Home Care: um convite à ciência
Por Dr. Tarcyo Bonfim
Há 14 anos trabalhando com atenção domiciliar (Home Care) observo o quanto as pesquisas na área tiveram pouca evolução. É verdade que o número de publicações aumentou, o que é possível constatar nas principais plataformas de busca por artigos científicos na área de saúde. Na Scielo por exemplo, que é uma espécie de biblioteca eletrônica que representa muito bem a realidade da produção científica na América Latina, com a palavra-chave “Home Care” chegamos a aproximadamente 1000 publicações, porém não existem estudos clínicos e nem pesquisas de fato. Raros são os ensaios clínicos randomizados realizados com esta população. Boa parte são relatos de casos e estudos retrospectivos observacionais. O que faz o Home Care caminhar a margem da ciência?
Um dos motivos é que a principal financiadora da pesquisa clínica hoje é a indústria farmacêutica e esta possui uma agenda de prioridade onde a atenção domiciliar não está presente. Entre os critérios desta agenda está a relevância do problema e o resultado econômico da solução. Logo, não é de se esperar desta fonte financiadora a dedicação em pesquisa a população de pacientes em Home Care. Boa parte dos tratamentos realizados em domicílio são feitos por analogia ao que existe em nível hospitalar ou off label.

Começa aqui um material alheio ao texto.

(** * Plecost report writers: [plecost_lib/libs/reporters.py]

    The module serialises a scan result to a JSON or an XML file and selects
    the writer class from the extension of the output file name.  It is
    embedded here as Python programs over an explicit object store: every
    container the code mutates (dicts, lists, XML elements, instances) lives
    in the store and is reached through references, so that aliasing and
    in-place updates are those of the source.  Paths are POSIX paths. *)

From Stdlib Require Import ZArith Ascii String List Lia Bool.
From stdpp Require Import base gmap strings list.

Set Warnings "-register-all".
Local Open Scope Z_scope.

(** ** Values, objects and documents *)

(** Locations of the store. *)
Abbreviation loc := nat (only parsing).

(** The classes this module defines. *)
Inductive pyclass := Reporter | ReporterJSON | ReporterXML.

(** A [datetime.datetime] value (naive, no time zone). *)
Record datetime := mkDatetime {
  dt_year : Z; dt_month : Z; dt_day : Z;
  dt_hour : Z; dt_minute : Z; dt_second : Z
}.

Inductive val :=
| VNone
| VNotImplemented
| VBool (b : bool)
| VInt (z : Z)
| VStr (s : string)
| VDatetime (d : datetime)
| VClass (c : pyclass)
| VFile (fd : nat)
| VRef (l : loc).

(** A Python [dict] with [str] keys: insertion-ordered. *)
Definition pydict := list (string * val).

Inductive obj :=
| OList (items : list val)
| ODict (d : pydict)
| OInst (c : pyclass) (d : pydict)   (* instance of a class of this module *)
| OData (d : pydict)                 (* instance of a class of the scanner's data model *)
| OElement (tag : string) (attrib : pydict) (text : val) (children : list loc).

(** Modelled from the spec: the exception class [PlecostInvalidReportFormat]
    is defined in the module [exceptions] of the package; section 7 has it
    carry the offending extension in its message, which the source builds.
    The constructors before it are built-in exception classes.
    [Unmodelled] is no exception of Python: it ends a run at a point from
    which the code goes on in a way these definitions do not describe (a
    file name that is an integer stands for a descriptor of the process, an
    attribute value that is a list is written as its [repr]).  Only values
    outside the data model of the scan result lead there, and nothing is
    proved about such a run. *)
Inductive exn :=
| TypeError
| KeyError
| AttributeError
| ValueError
| OSError
| RecursionError
| PlecostInvalidReportFormat (msg : string)
| Unmodelled.

(** What [json.dump] and [ElementTree.write] emit, up to the concrete text:
    the document as a tree. *)
Inductive json :=
| JNull
| JBool (b : bool)
| JNum (z : Z)
| JStr (s : string)
| JArr (items : list json)
| JObj (members : list (string * json)).

Inductive xml :=
| XNode (tag : string) (attrs : list (string * string)) (text : option string)
        (children : list xml).

Inductive payload :=
| JSONText (j : json)
| XMLText (encoding : string) (x : xml)
| PartialText.   (* some prefix of a serialisation that failed part-way *)

(** ** Files *)

Record handle := mkHandle { h_path : string; h_closed : bool }.

(** [fs_denied] lists the names that cannot be opened for writing: the paths
    the operating system refuses (missing directory, permissions, ...) and
    the names that are no path at all (an embedded NUL character);
    [fs_files] maps a path to what has been written to it through file
    objects, in order (buffering is not modelled); [fs_handles] is the table
    of the file objects ever opened. *)
Record filesystem := mkFS {
  fs_denied : gset string;
  fs_files : gmap string (list payload);
  fs_handles : list handle
}.

Record world := mkWorld { w_heap : list obj; w_fs : filesystem }.

(** ** The monad of Python programs: state that survives exceptions *)

Inductive result (A : Type) :=
| Ok (a : A)
| Raise (e : exn).
Arguments Ok {A} a.
Arguments Raise {A} e.

Definition M (A : Type) : Type := world -> result A * world.

Definition ret {A} (a : A) : M A := fun w => (Ok a, w).
Definition raise {A} (e : exn) : M A := fun w => (Raise e, w).
Definition bind {A B} (m : M A) (k : A -> M B) : M B :=
  fun w => match m w with
           | (Ok a, w') => k a w'
           | (Raise e, w') => (Raise e, w')
           end.

Declare Scope py_scope.
Delimit Scope py_scope with py.
Notation "x <- m ;; k" := (bind m (fun x => k))
  (at level 100, m at next level, right associativity) : py_scope.
Notation "m ;;; k" := (bind m (fun _ => k))
  (at level 100, right associativity) : py_scope.
Local Open Scope py_scope.

(** [try: body except: handler] where [handler e = None] means that the
    except clauses do not match [e]. *)
Definition try_except {A} (body : M A) (handler : exn -> option (M A)) : M A :=
  fun w => match body w with
           | (Ok a, w') => (Ok a, w')
           | (Raise e, w') =>
               match handler e with
               | Some h => h w'
               | None => (Raise e, w')
               end
           end.

(** [try: body finally: cleanup], which is also what leaving a [with]
    block does. *)
Definition try_finally {A} (body : M A) (cleanup : M unit) : M A :=
  fun w => match body w with
           | (r, w') =>
               match cleanup w' with
               | (Ok _, w'') => (r, w'')
               | (Raise e, w'') => (Raise e, w'')
               end
           end.

Fixpoint for_each {A} (items : list A) (body : A -> M unit) : M unit :=
  match items with
  | [] => ret tt
  | x :: rest => body x ;;; for_each rest body
  end.

(** ** Heap primitives *)

Definition alloc (o : obj) : M loc :=
  fun w => (Ok (length (w_heap w)),
            mkWorld (w_heap w ++ [o]) (w_fs w)).

(** The object a value refers to; [e] is what the operation at hand raises
    when the value is not a reference to an object. *)
Definition deref (e : exn) (v : val) : M (loc * obj) :=
  fun w => match v with
           | VRef l => match w_heap w !! l with
                       | Some o => (Ok (l, o), w)
                       | None => (Raise e, w)
                       end
           | _ => (Raise e, w)
           end.

Definition store (l : loc) (o : obj) : M unit :=
  fun w => (Ok tt, mkWorld (<[l := o]> (w_heap w)) (w_fs w)).

(** ** Dictionaries *)

Fixpoint dict_get (d : pydict) (k : string) : option val :=
  match d with
  | [] => None
  | (k', v) :: rest => if String.eqb k' k then Some v else dict_get rest k
  end.

(** [d[k] = v]: an existing key keeps its position, a new key goes last. *)
Fixpoint dict_set (d : pydict) (k : string) (v : val) : pydict :=
  match d with
  | [] => [(k, v)]
  | (k', v') :: rest =>
      if String.eqb k' k then (k', v) :: rest else (k', v') :: dict_set rest k v
  end.

(** ** Object operations *)

(** [o.name] on a plain instance: a lookup in the instance dictionary. *)
Definition getattr (o : val) (name : string) : M val :=
  p <- deref AttributeError o ;;
  match snd p with
  | OInst _ d | OData d =>
      match dict_get d name with
      | Some v => ret v
      | None => raise AttributeError
      end
  | _ => raise AttributeError
  end.

(** [o.name = v] on a plain instance. *)
Definition setattr (o : val) (name : string) (v : val) : M unit :=
  p <- deref AttributeError o ;;
  match snd p with
  | OInst c d => store (fst p) (OInst c (dict_set d name v))
  | OData d => store (fst p) (OData (dict_set d name v))
  | _ => raise AttributeError
  end.

(** [d[k] = v] on a dict object. *)
Definition setitem (d : val) (k : string) (v : val) : M unit :=
  p <- deref TypeError d ;;
  match snd p with
  | ODict items => store (fst p) (ODict (dict_set items k v))
  | _ => raise TypeError
  end.

(** [d[k]] on a dict object. *)
Definition getitem (d : val) (k : string) : M val :=
  p <- deref TypeError d ;;
  match snd p with
  | ODict items =>
      match dict_get items k with
      | Some v => ret v
      | None => raise KeyError
      end
  | _ => raise TypeError
  end.

(** [l.append(v)]. *)
Definition list_append (l : val) (v : val) : M unit :=
  p <- deref AttributeError l ;;
  match snd p with
  | OList items => store (fst p) (OList (items ++ [v]))
  | _ => raise AttributeError
  end.

(** The items a [for] loop or a comprehension draws from an iterable: the
    items of a list, the characters of a [str], the keys of a dict, the
    children of an XML element.  The loop bodies of this module never touch
    the object they iterate over, so the items are read once.  A file object
    opened for writing cannot be read, and how it fails depends on its
    state. *)
Definition chars (s : string) : list val :=
  map (fun c => VStr (String c EmptyString)) (list_ascii_of_string s).

Definition iter (v : val) : M (list val) :=
  match v with
  | VStr s => ret (chars s)
  | VFile _ => raise Unmodelled
  | _ =>
      p <- deref TypeError v ;;
      match snd p with
      | OList items => ret items
      | ODict d => ret (map (fun kv => VStr (fst kv)) d)
      | OElement _ _ _ children => ret (map VRef children)
      | OInst _ _ | OData _ => raise TypeError
      end
  end.

(** Truth value of a value used as a condition. *)
Definition truthy (v : val) : M bool :=
  match v with
  | VNone => ret false
  | VNotImplemented => ret true
  | VBool b => ret b
  | VInt z => ret (negb (z =? 0))
  | VStr s => ret (negb (String.eqb s EmptyString))
  | VDatetime _ | VClass _ | VFile _ => ret true
  | VRef _ =>
      p <- deref TypeError v ;;
      match snd p with
      | OList items => ret (negb (Nat.eqb (length items) 0))
      | ODict d => ret (negb (Nat.eqb (length d) 0))
      | OInst _ _ | OData _ => ret true
      | OElement _ _ _ children => ret (negb (Nat.eqb (length children) 0))
      end
  end.

(** The same as a function of the store, for the library code that tests a
    value it was handed. *)
Definition truth (h : list obj) (v : val) : bool :=
  match v with
  | VNone => false
  | VNotImplemented => true
  | VBool b => b
  | VInt z => negb (z =? 0)
  | VStr s => negb (String.eqb s EmptyString)
  | VDatetime _ | VClass _ | VFile _ => true
  | VRef l =>
      match h !! l with
      | Some (OList items) => negb (Nat.eqb (length items) 0)
      | Some (ODict d) => negb (Nat.eqb (length d) 0)
      | Some (OElement _ _ _ children) => negb (Nat.eqb (length children) 0)
      | _ => true
      end
  end.

Definition isinstance_str (v : val) : bool :=
  match v with VStr _ => true | _ => false end.

(** ** Strings *)

Definition str_len (s : string) : Z := Z.of_nat (String.length s).

(** A slice bound as Python normalises it: negative bounds count from the
    end, and the result is clamped to the string. *)
Definition slice_bound (s : string) (i : Z) : nat :=
  let n := str_len s in
  let j := if i <? 0 then i + n else i in
  Z.to_nat (Z.max 0 (Z.min j n)).

(** [s[lo:hi]], [s[lo:]] and [s[:hi]]. *)
Definition slice (s : string) (lo hi : Z) : string :=
  let a := slice_bound s lo in
  let b := slice_bound s hi in
  String.substring a (b - a) s.

Definition slice_from (s : string) (lo : Z) : string :=
  let a := slice_bound s lo in
  String.substring a (String.length s - a) s.

Definition slice_to (s : string) (hi : Z) : string :=
  String.substring 0 (slice_bound s hi) s.

(** [s.rfind(c)] for a one-character needle: the highest index holding [c],
    or -1. *)
Fixpoint rfind (s : string) (c : ascii) : Z :=
  match s with
  | EmptyString => -1
  | String a rest =>
      let r := rfind rest c in
      if 0 <=? r then r + 1
      else if Ascii.eqb a c then 0 else -1
  end.

(** The [while] loop of [genericpath._splitext]: it runs from
    [filenameIndex] up to [dotIndex] and answers [true] as soon as a
    character other than [extsep] is met; [n] is the number of iterations
    left, [dotIndex - filenameIndex]. *)
Fixpoint splitext_loop (n : nat) (p : string) (filenameIndex : Z) (extsep : ascii) : bool :=
  match n with
  | O => false
  | S n' =>
      if negb (String.eqb (slice p filenameIndex (filenameIndex + 1))
                          (String extsep EmptyString))
      then true
      else splitext_loop n' p (filenameIndex + 1) extsep
  end.

(** [genericpath._splitext(p, sep, altsep, extsep)] of the standard library. *)
Definition _splitext (p : string) (sep : ascii) (altsep : option ascii) (extsep : ascii)
  : string * string :=
  let sepIndex := rfind p sep in
  let sepIndex :=
    match altsep with
    | Some a => Z.max sepIndex (rfind p a)
    | None => sepIndex
    end in
  let dotIndex := rfind p extsep in
  if (sepIndex <? dotIndex)
     && splitext_loop (Z.to_nat (dotIndex - (sepIndex + 1))) p (sepIndex + 1) extsep
  then (slice_to p dotIndex, slice_from p dotIndex)
  else (p, slice_to p 0).

(** [os.path.splitext] ([posixpath]: [sep = '/'], no [altsep]).  Anything
    that is not a [str] is rejected by [os.fspath]. *)
Definition splitext (p : val) : M (string * string) :=
  match p with
  | VStr s => ret (_splitext s "/"%char None "."%char)
  | _ => raise TypeError
  end.

(** ** [datetime.strftime] *)

Definition digit (d : Z) : ascii := ascii_of_nat (48 + Z.to_nat d).

(** [n] in decimal on exactly [width] digits, zero-padded. *)
Fixpoint zero_pad (width : nat) (n : Z) : string :=
  match width with
  | O => EmptyString
  | S w => zero_pad w (n / 10) +:+ String (digit (n mod 10)) EmptyString
  end.

(** The year as the C library of the platform prints it for [%Y] (glibc):
    in decimal, without padding.  The years of a [datetime] are 1..9999. *)
Definition year_text (y : Z) : string :=
  if y <? 10 then zero_pad 1 y
  else if y <? 100 then zero_pad 2 y
  else if y <? 1000 then zero_pad 3 y
  else zero_pad 4 y.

Outra questão bem importante que limita a pesquisa em Home Care é que a população possui normalmente baixa expectativa de vida e múltiplas comorbidades com uso de inúmeras medicações, o que dificulta a randomização e o acompanhamento prospectivo bem como o gerenciamento das variáveis confundidoras. Assim, torna-se necessários desenhos de estudos robustos e análises estatísticas cuidadosas.
Além destes fatores, existe um outro que merece destaque. O desconhecimento por boa parte dos cientistas e pesquisadores do universo de pacientes que são assistidos nesta modalidade. Se esses profissionais não se deparam com os problemas e perguntas dos profissionais de saúde que assistem a essa população, como dedicar sua atenção a resolver esses problemas e a responder as hipóteses?
Assim temos um dilema claro e evidente. Ou os cientistas mergulham no universo da atenção domiciliar, ou formamos cientistas entre aqueles que exercem o cuidado a este perfil de pacientes. Ou um pouco das duas coisas. Não sei o que é mais fácil de acontecer. Só sei que possuímos hipóteses instigantes nesta área e para as quais as respostas podem gerar economia ao sistema e melhorar a qualidade assistencial. Trarei aqui algumas perguntas frequentes feitas por quem lida com atenção domiciliar.
Quais os benefícios reais que pacientes neuropatas com hipersialorréia possuem com o uso do colírio de atropina via sublingual? Quais os benefícios reais da realização de cinesioterapia por mais de 6 meses em pacientes neuropatas que não apresentam evolução da motricidade? Quais os benefícios reais do uso da dieta industrializada nos pacientes acamados com ou sem via alternativa de alimentação? Quais os perfis de pacientes que se beneficiam de fonoterapia para prevenção de pneumonia aspirativa? Essas são apenas algumas perguntas do portfolio de dúvidas que dispomos em relação ao que é feito. Por fim, trago a pergunta que julgo mais instigante: por que fazemos tantos tratamentos se não temos evidências que os fundamentem? A resposta a esta pergunta explorarei em um outro artigo.
Fica então o convite a todos os cientistas que leram esse artigo e a todos os que tem o espírito científico para mergulharem neste universo da atenção domiciliar em busca destas respostas. Gerando mais conhecimento de qualidade nesta área, estaremos contribuindo com a melhoria da qualidade assistencial, proporcionaremos economia ao sistema e deixaremos legados ao conhecimento científico.